Pick every line out of the entries below that holds the string "exists", and report them.

Source data
══════════
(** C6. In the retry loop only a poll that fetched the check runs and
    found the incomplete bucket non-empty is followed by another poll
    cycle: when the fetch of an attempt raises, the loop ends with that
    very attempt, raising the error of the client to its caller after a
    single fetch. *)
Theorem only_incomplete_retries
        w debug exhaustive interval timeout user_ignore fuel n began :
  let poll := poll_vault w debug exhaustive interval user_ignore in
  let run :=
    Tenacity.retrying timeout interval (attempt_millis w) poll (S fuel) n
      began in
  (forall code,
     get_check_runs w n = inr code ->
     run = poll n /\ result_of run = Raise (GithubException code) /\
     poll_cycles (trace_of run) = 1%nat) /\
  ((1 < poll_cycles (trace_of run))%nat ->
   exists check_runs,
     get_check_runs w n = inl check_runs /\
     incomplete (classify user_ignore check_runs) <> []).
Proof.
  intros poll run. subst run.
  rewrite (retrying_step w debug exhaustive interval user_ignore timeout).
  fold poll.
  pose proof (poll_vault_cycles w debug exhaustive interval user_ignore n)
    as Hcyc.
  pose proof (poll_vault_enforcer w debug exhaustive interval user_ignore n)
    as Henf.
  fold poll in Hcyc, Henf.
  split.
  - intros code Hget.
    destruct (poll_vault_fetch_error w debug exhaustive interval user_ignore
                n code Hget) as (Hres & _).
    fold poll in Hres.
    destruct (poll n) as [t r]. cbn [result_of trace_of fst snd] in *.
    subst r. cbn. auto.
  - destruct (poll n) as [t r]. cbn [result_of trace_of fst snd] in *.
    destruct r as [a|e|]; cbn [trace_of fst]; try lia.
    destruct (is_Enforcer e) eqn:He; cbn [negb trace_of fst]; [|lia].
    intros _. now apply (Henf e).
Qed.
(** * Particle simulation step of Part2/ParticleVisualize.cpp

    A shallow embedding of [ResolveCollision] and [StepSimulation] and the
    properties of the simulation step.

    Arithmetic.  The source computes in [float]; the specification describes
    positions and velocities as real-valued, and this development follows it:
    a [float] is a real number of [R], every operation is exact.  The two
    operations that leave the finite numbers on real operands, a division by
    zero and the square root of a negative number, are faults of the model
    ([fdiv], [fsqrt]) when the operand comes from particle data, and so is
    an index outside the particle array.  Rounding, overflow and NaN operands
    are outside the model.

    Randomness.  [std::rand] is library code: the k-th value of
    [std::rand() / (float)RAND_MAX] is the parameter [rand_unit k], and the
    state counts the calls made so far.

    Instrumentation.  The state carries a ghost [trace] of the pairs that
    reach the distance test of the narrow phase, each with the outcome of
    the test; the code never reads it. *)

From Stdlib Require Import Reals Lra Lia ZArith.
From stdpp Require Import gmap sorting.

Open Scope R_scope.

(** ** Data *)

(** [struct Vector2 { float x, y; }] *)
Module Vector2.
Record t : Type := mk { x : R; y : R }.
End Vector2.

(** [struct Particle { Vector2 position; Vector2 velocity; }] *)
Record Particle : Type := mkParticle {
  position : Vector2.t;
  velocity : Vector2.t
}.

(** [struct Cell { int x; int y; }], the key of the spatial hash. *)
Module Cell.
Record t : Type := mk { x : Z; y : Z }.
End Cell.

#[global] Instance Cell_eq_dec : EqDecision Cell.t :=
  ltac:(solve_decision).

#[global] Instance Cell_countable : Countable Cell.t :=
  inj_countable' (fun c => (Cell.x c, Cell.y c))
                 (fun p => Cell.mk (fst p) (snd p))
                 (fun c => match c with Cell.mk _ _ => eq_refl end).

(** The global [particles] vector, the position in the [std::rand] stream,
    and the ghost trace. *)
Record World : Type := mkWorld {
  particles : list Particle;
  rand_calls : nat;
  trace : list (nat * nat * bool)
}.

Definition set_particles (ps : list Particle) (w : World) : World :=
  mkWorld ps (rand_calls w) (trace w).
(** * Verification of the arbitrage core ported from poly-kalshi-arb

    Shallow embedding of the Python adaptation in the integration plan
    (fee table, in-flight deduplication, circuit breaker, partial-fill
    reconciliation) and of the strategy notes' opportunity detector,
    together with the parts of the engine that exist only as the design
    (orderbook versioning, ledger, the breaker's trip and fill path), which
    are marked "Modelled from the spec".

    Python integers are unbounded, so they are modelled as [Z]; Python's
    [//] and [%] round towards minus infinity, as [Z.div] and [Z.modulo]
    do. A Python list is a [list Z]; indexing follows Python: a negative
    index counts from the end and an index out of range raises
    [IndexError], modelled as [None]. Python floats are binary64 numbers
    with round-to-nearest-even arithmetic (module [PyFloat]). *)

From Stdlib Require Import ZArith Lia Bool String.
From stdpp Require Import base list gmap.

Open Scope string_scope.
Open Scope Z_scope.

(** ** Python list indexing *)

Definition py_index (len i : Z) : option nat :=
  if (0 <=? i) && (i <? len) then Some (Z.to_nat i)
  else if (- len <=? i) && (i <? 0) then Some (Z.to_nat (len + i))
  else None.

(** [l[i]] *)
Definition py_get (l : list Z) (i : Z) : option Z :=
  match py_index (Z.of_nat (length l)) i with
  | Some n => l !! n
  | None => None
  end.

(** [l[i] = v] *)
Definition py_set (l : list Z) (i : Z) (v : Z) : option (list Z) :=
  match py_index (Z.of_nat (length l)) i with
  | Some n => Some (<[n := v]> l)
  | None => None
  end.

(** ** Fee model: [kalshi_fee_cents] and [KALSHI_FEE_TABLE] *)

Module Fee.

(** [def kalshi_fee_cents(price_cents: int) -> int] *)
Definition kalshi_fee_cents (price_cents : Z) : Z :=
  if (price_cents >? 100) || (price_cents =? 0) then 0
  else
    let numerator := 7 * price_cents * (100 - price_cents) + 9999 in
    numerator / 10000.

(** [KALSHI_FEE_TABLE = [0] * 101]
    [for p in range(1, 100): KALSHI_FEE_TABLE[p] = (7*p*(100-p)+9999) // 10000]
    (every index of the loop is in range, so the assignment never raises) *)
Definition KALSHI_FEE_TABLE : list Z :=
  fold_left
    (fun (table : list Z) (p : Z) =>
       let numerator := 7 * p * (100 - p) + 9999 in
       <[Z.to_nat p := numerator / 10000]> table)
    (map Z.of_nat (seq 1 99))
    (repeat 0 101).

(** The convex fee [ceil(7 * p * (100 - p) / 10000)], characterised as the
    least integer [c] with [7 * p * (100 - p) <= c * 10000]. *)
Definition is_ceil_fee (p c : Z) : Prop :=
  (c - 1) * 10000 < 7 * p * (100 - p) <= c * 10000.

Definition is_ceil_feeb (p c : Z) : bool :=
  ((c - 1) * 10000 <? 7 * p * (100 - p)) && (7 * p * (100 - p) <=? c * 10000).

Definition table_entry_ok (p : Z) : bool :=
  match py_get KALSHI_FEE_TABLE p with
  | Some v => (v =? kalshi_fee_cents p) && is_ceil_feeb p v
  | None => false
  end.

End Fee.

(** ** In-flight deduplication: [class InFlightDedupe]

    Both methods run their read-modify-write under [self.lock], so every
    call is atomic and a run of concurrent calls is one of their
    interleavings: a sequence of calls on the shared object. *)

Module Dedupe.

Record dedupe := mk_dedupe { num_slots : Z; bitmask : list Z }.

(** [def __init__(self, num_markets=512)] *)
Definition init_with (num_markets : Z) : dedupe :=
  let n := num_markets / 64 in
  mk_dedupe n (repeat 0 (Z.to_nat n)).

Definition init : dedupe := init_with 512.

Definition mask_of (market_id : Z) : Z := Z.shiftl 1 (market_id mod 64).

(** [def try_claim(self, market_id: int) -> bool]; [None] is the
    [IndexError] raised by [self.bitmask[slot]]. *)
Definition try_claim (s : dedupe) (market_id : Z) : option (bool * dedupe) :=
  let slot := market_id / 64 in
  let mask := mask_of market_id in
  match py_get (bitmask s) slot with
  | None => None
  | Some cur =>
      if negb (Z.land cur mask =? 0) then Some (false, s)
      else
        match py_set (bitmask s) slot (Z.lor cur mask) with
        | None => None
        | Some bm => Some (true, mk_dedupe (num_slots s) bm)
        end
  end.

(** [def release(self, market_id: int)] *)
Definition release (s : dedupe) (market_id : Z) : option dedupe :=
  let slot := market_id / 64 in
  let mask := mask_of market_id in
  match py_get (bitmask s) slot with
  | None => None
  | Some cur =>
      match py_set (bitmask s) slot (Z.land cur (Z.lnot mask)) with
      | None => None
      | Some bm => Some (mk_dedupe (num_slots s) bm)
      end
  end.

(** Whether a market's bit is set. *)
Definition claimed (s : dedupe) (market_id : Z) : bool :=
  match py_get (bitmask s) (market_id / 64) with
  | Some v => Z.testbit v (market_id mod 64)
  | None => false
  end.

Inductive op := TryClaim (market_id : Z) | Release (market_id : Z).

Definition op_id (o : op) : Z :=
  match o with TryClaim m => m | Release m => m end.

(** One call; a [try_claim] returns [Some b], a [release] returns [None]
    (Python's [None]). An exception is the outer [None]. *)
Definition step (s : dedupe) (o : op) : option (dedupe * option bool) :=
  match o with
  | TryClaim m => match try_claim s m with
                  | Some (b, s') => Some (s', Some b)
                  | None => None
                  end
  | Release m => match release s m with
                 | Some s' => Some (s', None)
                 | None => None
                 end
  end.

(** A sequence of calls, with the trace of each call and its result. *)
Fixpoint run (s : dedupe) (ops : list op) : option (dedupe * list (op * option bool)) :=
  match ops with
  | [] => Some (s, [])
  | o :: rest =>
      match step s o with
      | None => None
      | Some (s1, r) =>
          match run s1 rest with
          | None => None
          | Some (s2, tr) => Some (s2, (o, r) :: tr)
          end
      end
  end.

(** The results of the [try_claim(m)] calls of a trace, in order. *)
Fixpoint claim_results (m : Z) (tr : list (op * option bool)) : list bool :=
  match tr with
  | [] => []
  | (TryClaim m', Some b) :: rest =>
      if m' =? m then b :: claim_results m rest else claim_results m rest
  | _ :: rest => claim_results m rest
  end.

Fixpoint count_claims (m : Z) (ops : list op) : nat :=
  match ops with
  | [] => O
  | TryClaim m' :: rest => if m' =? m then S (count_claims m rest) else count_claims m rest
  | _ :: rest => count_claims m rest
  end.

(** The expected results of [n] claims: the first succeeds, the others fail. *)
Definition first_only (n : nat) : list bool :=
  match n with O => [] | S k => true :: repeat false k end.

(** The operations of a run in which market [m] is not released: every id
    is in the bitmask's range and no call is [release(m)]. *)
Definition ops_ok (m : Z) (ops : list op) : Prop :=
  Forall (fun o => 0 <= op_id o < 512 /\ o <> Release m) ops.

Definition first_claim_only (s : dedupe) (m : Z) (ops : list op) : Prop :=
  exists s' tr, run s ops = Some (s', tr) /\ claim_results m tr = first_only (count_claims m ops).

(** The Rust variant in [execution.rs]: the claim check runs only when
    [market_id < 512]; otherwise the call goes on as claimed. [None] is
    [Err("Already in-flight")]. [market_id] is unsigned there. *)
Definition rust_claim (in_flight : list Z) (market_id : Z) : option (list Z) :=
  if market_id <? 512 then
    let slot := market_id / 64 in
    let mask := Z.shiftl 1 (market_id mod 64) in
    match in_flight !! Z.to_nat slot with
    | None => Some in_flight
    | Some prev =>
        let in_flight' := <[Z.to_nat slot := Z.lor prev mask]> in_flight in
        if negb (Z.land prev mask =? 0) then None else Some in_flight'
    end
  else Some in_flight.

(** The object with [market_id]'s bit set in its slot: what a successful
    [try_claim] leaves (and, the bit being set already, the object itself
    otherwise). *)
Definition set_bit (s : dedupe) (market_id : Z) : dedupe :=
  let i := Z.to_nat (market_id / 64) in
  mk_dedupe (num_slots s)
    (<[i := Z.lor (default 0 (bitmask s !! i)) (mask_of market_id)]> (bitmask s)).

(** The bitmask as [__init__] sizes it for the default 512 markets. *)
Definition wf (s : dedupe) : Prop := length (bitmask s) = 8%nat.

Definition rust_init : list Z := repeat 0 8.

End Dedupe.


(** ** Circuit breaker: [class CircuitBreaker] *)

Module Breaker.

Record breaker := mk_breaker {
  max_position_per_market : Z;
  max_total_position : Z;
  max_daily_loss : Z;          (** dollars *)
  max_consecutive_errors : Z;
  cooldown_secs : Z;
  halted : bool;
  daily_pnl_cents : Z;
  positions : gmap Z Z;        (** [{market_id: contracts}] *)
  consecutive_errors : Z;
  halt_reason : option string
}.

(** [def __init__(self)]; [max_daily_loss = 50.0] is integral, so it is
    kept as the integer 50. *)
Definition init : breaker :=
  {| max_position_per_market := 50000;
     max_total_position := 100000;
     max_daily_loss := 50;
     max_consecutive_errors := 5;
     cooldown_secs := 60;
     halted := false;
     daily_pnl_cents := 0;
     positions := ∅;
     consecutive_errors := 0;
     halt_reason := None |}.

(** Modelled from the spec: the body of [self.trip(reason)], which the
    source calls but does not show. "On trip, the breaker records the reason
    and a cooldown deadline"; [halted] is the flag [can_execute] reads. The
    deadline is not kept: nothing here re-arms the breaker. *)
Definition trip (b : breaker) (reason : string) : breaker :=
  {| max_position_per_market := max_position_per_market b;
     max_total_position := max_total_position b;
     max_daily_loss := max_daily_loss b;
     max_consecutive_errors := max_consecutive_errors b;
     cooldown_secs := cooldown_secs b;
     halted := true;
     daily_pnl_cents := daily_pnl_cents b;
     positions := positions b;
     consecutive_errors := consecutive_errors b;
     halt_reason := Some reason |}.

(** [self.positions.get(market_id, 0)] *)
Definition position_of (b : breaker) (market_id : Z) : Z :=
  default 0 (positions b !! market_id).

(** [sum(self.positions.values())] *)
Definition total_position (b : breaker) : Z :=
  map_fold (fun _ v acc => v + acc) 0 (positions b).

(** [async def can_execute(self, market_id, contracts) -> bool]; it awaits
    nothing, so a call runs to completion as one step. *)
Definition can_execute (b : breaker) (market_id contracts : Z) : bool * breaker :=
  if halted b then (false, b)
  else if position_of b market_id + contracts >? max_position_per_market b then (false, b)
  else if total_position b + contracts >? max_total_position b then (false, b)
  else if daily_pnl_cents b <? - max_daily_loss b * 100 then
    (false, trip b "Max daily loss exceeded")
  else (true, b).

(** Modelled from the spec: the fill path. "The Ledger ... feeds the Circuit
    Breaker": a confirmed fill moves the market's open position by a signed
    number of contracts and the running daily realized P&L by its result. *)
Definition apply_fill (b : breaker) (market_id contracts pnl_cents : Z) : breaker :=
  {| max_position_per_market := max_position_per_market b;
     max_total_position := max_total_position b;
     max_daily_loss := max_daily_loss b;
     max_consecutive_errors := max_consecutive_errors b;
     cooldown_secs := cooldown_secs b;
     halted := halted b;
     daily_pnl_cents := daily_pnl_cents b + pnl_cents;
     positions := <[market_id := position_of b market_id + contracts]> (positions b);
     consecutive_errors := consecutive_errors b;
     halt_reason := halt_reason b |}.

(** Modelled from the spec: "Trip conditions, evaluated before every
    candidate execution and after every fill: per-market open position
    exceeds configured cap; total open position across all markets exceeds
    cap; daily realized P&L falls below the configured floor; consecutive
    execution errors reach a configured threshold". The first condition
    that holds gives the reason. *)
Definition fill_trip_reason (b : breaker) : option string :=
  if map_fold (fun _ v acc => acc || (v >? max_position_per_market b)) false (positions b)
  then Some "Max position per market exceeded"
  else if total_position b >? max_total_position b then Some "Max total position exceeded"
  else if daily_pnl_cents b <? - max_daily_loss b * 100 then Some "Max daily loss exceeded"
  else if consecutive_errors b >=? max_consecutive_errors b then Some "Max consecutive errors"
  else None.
══════════
● **Task output**:
   exists check_runs,
  exists s' tr, run s ops = Some (s', tr) /\ claim_results m tr = first_only (count_claims m ops).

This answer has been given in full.